For suggesting structures, which might be related to the BP-Cx-1 bioactivity profile, we used the FTICRMS data on molecular formulae, which were identified in this sample (3748 formulas). We used these formulas for manual search in ChEMBL database. The related structures were extracted along with their bioactivity data. The text search was conducted in the target_dictionary.pref_name and assays.description fields, which contain information about protein target and biological assay conditions. This enabled extraction of 1474 relevant assays corresponding to 1316 ChEMBL compounds with interpretable activity values. Due to diversity of ChEMBL assays and activity types, the activity values were hashed to boolean flags, where ‘1’ and ‘0’ denoted the presence or absence of the compound activity against the target. Individual flags were summarized in boolean fingerprints (Supplementary File 2, Figure 3), which represent compound bioactivity profiles against all the targets screened. The obtained bioactivity profiles were compared with the experimental data by constructing the so-called “fingerprints”. We proposed a parameter of the fitness of a ChEMBL compound to the BP-Cx-1 bioactivity profile: values of ‘1’ and ‘–1’ corresponded to the match or mismatch of activity of the ChEMBL compound and BP-Cx-1 against the target, respectively, and ‘0’ was assigned in the absence of data (Supplementary File 3, Figure 3). All values were summed up giving fit_score - the final value, which characterized the fitness of a compound to the BP-Cx-1 bioactivity profile. Thus, 56 would represent the fit_score for an ideally fitted compound, that was tested and demonstrated matching activity in all 56 receptors. The maximum fit_score found for the ChEMBL compounds was 4. The fit_score ≥1 (well-fitted compounds) was obtained for 354 ChEMBL compounds.

Examples

Figure 3: Examples of Boolean bioactivity fingerprints.
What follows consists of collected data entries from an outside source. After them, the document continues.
Lemma NoDup_map_fst_filter {V : Type} (f : string * V -> bool) (m : JSMap.t V) :
  NoDup (JSMap.keys m) -> NoDup (map fst (filter f m)).
Proof.
  unfold JSMap.keys. induction m as [|[k v] rest IH]; intros H; [constructor|].
  cbn [map fst] in H. apply NoDup_cons_iff in H as [Hnotin Hrest].
  cbn [filter]. destruct (f (k, v)); [|now apply IH].
  cbn [map fst]. constructor; [|now apply IH].
  intros Hin. apply Hnotin. apply in_map_iff in Hin as ([k' v'] & <- & Hin).
  apply filter_In in Hin as [Hin _]. apply in_map_iff. now exists (k', v').
Qed.

(** X13. A pass of the processor's loop that finds the network gas
    price within the maximum calls the executor for exactly the queued
    entries that, by the clock read when the pass began, have not timed
    out and that the optimizer calls profitable: in the order of the
    queue, and once per hash; a pass that finds the price above the
    maximum, or cannot have it, calls the executor for none.
    [opportunitiesExecuted] grows by the number of calls, and every
    execution counted is also counted as a success or as a failure. *)
Theorem pass_executes_live_profitable_entries_in_queue_order (now : Z)
    (currentGasPrice : result Z) (st : State E) :
  let st' := pass config optimize execute recordedAt now currentGasPrice st in
  let reached :=
    match (currentGasPrice <- currentGasPrice ;;
           maxGasPrice <- Ethers.parseUnits (JS.ToString (MAX_GAS_PRICE config)) 9 ;;
           Ok (maxGasPrice <? currentGasPrice))%js with
    | Ok false => filter (reachesExecutor config optimize now) (pending st)
    | _ => []
    end in
  executed st' = (executed st ++ map fst reached)%list /\
  (forall entry, In entry reached ->
     In entry (pending st) /\
     now - OpportunityProcessor.detected (snd entry) <= OPPORTUNITY_TIMEOUT config /\
     SandwichOptimizer.sp_profitable
       (optimize (OpportunityProcessor.opportunity (snd entry))) = true) /\
  (NoDup (JSMap.keys (pending st)) -> NoDup (map fst reached)) /\
  opportunitiesExecuted (stats st')
  = opportunitiesExecuted (stats st) + Z.of_nat (List.length reached) /\
  opportunitiesExecuted (stats st') - successfulExecutions (stats st')
    - failedExecutions (stats st')
  = opportunitiesExecuted (stats st) - successfulExecutions (stats st)
    - failedExecutions (stats st).
Proof.
  cbv zeta.
  assert (Hidle :
    executed st = (executed st ++ map fst (@nil (string * OpportunityProcessor.Pending)))%list /\
    (forall entry : string * OpportunityProcessor.Pending, In entry [] ->
       In entry (pending st) /\
       now - OpportunityProcessor.detected (snd entry) <= OPPORTUNITY_TIMEOUT config /\
       SandwichOptimizer.sp_profitable
         (optimize (OpportunityProcessor.opportunity (snd entry))) = true) /\
    (NoDup (JSMap.keys (pending st)) ->
     NoDup (map fst (@nil (string * OpportunityProcessor.Pending)))) /\
    opportunitiesExecuted (stats st)
    = opportunitiesExecuted (stats st)
      + Z.of_nat (List.length (@nil (string * OpportunityProcessor.Pending))) /\
    opportunitiesExecuted (stats st) - successfulExecutions (stats st)
      - failedExecutions (stats st)
    = opportunitiesExecuted (stats st) - successfulExecutions (stats st)
      - failedExecutions (stats st)).
  { cbn. rewrite app_nil_r. repeat split; try lia; try constructor; intros []. }
  unfold pass, try_catch, bind.
  destruct currentGasPrice as [g|]; [|exact Hidle].
  destruct (Ethers.parseUnits (JS.ToString (MAX_GAS_PRICE config)) 9) as [m|];
    [|exact Hidle].
  destruct (m <? g); [exact Hidle|].
  destruct (processor_entries_log now (pending st) st) as (Hex & Hn & Hsf).
  split; [exact Hex|]. split; [|split; [apply NoDup_map_fst_filter|split; [exact Hn|lia]]].
  intros entry Hin. apply filter_In in Hin as [Hin Hreach].
  unfold reachesExecutor in Hreach. apply andb_true_iff in Hreach as [Hlive Hprofit].
  apply negb_true_iff, Z.ltb_ge in Hlive. auto.
Qed.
Of the 1316 ChEMBL compounds, 1005 had the activity against various targets matching that of BP-Cx-1, and 1968 did not match activity of BP-Cx-1. For the 354 well-fitted ChEMBL compounds these values were 396 and 6, correspondingly (Supplementary File 3). Data on activity of the ChEMBL compounds and BP-Cx-1 against the Diversity Profile targets (receptors and transporters) are graphically presented as a STRING protein association network in Figure 4. Network approach was used to analyze functional clusters of BP-Cx1 targets established in vitro and additional probable targets identified in silico.

STRING

Figure 4: STRING protein association network for BP-Cx-1 and ChEMBL compounds targets. Bright-green–targets: activity of the well-fitted ChEMBL compound matched activity of BP-Cx-1; Light-green–targets: activity of other ChEMBL compounds matched activity of BP-Cx-1; Yellow–targets: activity of the well-fitted ChEMBL compound did not match activity of BP-Cx-1 (binding by BP-Cx-1 below 50%); Blue–targets: activity of other ChEMBL compounds did not match activity of BP-Cx-1 (binding by BP-Cx-1 below 50%); Red–BP-Cx-1 targets: no matching activity records were identified in the ChEMBL database.
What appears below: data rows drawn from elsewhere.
Lemma init_docs files links s :
  docs (snd (__init__ lib files links s))
  = docs s ++ collected lib (or_empty files) (or_empty links).
Proof.
  rewrite init_unfold. cbv zeta.
  destruct (or_empty files) as [|p files'] eqn:Hf.
  - destruct (or_empty links) as [|link links'] eqn:Hl.
    + simpl. by rewrite app_nil_r.
    + cbn [truthy orb]. unfold bind at 1. rewrite print_run.
      rewrite files_phase_docs; [cbn [docs extend]; by rewrite app_nil_r|].
      intros s0. unfold bind, get, ret. rewrite print_run. simpl. by rewrite app_nil_r.
  - cbn [truthy orb]. unfold bind at 1. rewrite print_run.
    rewrite files_phase_docs; [cbn [docs extend]; by rewrite app_nil_r|].
    intros s0. unfold bind, get, ret. rewrite print_run. simpl. by rewrite app_nil_r.
Qed.

Lemma collected_all_loaded files links :
  Forall (fun p => exists l, file_result lib p = Ok l) files ->
  Forall (loads_or_fails lib) links ->
  collected lib files links
  = flat_map (file_docs lib) files ++ flat_map (link_docs lib) links.
Proof.
  intros Hfiles Hlinks. induction Hfiles as [|p files [l Hl] _ IH]; cbn [collected flat_map].
  - induction Hlinks as [|link links (loader & Hnew & Hload) _ IH];
      cbn [links_collected flat_map]; [reflexivity|].
    unfold link_docs at 1. rewrite Hnew. destruct (load loader) as [l|e].
    + by rewrite IH.
    + simpl in Hload. by rewrite Hload, IH.
  - unfold file_docs at 1. by rewrite Hl, IH, app_assoc.
Qed.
As intracellular signaling resembles network rather than straightforward pathways, targeting several connected proteins would influence the pathway more efficiently than interaction with a single target. Network analysis in STRING revealed that the targets form a network which is enriched in interactions, i.e. it has more interactions among proteins than a random set of proteins (enrichment p-value: < 1.0e–16). Interaction enrichment implies that proteins are at least partly connected and regulate the same function. In our network (Figure 4), some biological processes according to GO (gene ontology database) were enriched, including G-protein coupled receptor signaling, blood circulation, cellular calcium ion homeostasis, regulation of cell proliferation, inflammatory response.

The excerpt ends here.